GOAL OF THE EXERCISE -
Within the entries below, find the portion that opens with the line containing "pending event is" and closes with the line containing "Definition restoreFile (f". Retype that portion exactly and only.

### DATA IN THIS EXERCISE ###

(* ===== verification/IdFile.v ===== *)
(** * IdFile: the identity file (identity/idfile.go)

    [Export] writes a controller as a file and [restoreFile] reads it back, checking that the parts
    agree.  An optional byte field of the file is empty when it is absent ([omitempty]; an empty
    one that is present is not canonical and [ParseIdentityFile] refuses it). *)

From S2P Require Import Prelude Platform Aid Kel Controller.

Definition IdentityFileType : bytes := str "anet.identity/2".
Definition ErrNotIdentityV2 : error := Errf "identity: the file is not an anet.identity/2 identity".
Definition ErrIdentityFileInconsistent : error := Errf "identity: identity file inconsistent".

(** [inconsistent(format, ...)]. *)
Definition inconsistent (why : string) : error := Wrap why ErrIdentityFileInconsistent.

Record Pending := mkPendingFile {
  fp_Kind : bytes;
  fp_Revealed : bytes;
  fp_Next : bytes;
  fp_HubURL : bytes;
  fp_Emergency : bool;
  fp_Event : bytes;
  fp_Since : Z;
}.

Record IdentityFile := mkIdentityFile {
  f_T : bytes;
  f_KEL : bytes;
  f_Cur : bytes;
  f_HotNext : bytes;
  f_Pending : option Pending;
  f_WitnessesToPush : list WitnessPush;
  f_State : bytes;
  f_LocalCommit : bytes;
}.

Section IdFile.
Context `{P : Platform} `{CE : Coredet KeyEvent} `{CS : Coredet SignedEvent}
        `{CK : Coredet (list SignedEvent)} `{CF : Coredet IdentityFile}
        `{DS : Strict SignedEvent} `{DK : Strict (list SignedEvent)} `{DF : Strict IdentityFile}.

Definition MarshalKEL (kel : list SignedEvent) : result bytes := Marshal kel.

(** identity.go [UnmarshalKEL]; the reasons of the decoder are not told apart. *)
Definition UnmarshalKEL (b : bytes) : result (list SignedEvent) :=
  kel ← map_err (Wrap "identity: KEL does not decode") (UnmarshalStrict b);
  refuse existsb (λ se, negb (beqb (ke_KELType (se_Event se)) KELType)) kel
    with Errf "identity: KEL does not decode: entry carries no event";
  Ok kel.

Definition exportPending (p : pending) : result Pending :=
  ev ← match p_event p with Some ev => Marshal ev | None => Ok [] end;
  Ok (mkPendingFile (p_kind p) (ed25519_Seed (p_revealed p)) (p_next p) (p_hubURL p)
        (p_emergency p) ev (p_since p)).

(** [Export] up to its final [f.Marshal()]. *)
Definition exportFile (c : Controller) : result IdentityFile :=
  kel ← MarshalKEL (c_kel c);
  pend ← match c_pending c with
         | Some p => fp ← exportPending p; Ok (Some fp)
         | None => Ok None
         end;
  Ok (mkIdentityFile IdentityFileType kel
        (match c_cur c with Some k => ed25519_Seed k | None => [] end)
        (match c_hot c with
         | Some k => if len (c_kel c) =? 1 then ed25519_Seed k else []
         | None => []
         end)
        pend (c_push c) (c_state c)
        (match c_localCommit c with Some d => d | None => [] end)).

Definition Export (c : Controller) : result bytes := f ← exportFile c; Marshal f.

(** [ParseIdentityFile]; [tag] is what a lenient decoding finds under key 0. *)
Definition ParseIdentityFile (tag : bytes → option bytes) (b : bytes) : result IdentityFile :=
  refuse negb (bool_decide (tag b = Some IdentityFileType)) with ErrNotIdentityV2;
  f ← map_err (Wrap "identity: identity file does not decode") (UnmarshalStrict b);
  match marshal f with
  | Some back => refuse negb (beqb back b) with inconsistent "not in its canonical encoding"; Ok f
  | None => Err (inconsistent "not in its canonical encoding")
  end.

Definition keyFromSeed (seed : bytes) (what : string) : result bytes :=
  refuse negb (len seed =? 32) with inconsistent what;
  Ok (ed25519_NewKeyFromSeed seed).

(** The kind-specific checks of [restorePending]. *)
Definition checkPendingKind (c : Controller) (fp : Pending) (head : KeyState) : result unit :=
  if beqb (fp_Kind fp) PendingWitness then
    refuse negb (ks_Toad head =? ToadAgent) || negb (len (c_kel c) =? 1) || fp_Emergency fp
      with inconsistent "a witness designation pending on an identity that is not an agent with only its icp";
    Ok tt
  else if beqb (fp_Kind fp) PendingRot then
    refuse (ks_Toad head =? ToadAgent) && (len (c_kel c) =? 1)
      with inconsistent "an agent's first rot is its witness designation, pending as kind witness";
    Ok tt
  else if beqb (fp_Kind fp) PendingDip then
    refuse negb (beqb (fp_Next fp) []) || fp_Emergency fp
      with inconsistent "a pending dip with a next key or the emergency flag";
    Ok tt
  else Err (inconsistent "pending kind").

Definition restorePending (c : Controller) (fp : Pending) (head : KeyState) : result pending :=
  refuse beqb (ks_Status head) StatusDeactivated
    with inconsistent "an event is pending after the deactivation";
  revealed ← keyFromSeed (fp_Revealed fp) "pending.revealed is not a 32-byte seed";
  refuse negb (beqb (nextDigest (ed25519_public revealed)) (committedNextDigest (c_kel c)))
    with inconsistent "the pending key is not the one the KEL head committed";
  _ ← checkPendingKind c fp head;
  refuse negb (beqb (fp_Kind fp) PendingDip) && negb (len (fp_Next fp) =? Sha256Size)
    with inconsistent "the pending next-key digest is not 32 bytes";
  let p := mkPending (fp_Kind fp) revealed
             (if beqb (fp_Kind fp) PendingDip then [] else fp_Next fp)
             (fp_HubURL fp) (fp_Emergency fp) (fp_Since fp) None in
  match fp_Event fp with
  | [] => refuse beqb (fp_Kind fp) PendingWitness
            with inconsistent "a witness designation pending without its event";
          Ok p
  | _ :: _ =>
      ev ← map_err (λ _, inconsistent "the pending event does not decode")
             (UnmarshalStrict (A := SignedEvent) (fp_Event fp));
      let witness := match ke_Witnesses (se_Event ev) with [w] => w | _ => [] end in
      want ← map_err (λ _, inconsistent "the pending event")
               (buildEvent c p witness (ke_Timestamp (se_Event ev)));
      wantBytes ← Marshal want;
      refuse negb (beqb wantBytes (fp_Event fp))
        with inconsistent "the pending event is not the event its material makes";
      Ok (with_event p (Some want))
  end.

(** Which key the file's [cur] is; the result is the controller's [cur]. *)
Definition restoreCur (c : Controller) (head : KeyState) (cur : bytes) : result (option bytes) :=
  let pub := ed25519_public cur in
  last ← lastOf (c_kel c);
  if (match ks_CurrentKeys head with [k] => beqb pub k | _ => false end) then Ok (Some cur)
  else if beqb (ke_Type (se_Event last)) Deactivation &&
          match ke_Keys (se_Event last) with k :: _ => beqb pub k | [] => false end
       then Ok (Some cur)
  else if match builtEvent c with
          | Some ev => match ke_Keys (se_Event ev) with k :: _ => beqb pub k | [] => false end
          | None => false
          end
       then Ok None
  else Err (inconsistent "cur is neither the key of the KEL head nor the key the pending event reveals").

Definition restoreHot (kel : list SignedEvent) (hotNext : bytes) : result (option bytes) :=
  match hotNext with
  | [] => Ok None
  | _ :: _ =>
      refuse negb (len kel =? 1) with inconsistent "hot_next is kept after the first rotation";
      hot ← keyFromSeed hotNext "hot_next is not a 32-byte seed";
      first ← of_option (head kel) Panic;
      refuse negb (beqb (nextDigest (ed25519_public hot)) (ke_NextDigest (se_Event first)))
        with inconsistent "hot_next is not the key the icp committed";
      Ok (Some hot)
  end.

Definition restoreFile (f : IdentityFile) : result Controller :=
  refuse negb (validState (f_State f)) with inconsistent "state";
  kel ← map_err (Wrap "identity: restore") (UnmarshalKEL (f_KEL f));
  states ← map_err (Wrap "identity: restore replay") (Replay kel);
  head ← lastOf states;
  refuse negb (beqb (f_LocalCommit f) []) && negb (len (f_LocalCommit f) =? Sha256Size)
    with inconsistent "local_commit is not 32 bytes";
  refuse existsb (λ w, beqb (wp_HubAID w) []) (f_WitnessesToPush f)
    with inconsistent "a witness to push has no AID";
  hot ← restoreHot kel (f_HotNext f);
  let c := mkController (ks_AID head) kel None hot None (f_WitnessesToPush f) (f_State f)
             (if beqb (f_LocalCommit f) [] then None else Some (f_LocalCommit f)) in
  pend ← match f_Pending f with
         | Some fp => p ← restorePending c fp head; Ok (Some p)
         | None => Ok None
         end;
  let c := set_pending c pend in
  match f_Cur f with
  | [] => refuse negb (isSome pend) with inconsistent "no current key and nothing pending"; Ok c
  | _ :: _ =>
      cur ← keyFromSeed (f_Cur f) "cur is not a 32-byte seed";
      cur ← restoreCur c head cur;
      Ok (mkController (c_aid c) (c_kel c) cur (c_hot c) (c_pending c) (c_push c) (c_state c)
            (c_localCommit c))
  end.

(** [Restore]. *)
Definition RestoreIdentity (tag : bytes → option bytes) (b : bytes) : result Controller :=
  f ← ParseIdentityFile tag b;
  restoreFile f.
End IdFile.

###

RESPONSE TO THIS TASK -
        with inconsistent "the pending event is not the event its material makes";
      Ok (with_event p (Some want))
  end.

(** Which key the file's [cur] is; the result is the controller's [cur]. *)
Definition restoreCur (c : Controller) (head : KeyState) (cur : bytes) : result (option bytes) :=
  let pub := ed25519_public cur in
  last ← lastOf (c_kel c);
  if (match ks_CurrentKeys head with [k] => beqb pub k | _ => false end) then Ok (Some cur)
  else if beqb (ke_Type (se_Event last)) Deactivation &&
          match ke_Keys (se_Event last) with k :: _ => beqb pub k | [] => false end
       then Ok (Some cur)
  else if match builtEvent c with
          | Some ev => match ke_Keys (se_Event ev) with k :: _ => beqb pub k | [] => false end
          | None => false
          end
       then Ok None
  else Err (inconsistent "cur is neither the key of the KEL head nor the key the pending event reveals").

Definition restoreHot (kel : list SignedEvent) (hotNext : bytes) : result (option bytes) :=
  match hotNext with
  | [] => Ok None
  | _ :: _ =>
      refuse negb (len kel =? 1) with inconsistent "hot_next is kept after the first rotation";
      hot ← keyFromSeed hotNext "hot_next is not a 32-byte seed";
      first ← of_option (head kel) Panic;
      refuse negb (beqb (nextDigest (ed25519_public hot)) (ke_NextDigest (se_Event first)))
        with inconsistent "hot_next is not the key the icp committed";
      Ok (Some hot)
  end.

Definition restoreFile (f : IdentityFile) : result Controller :=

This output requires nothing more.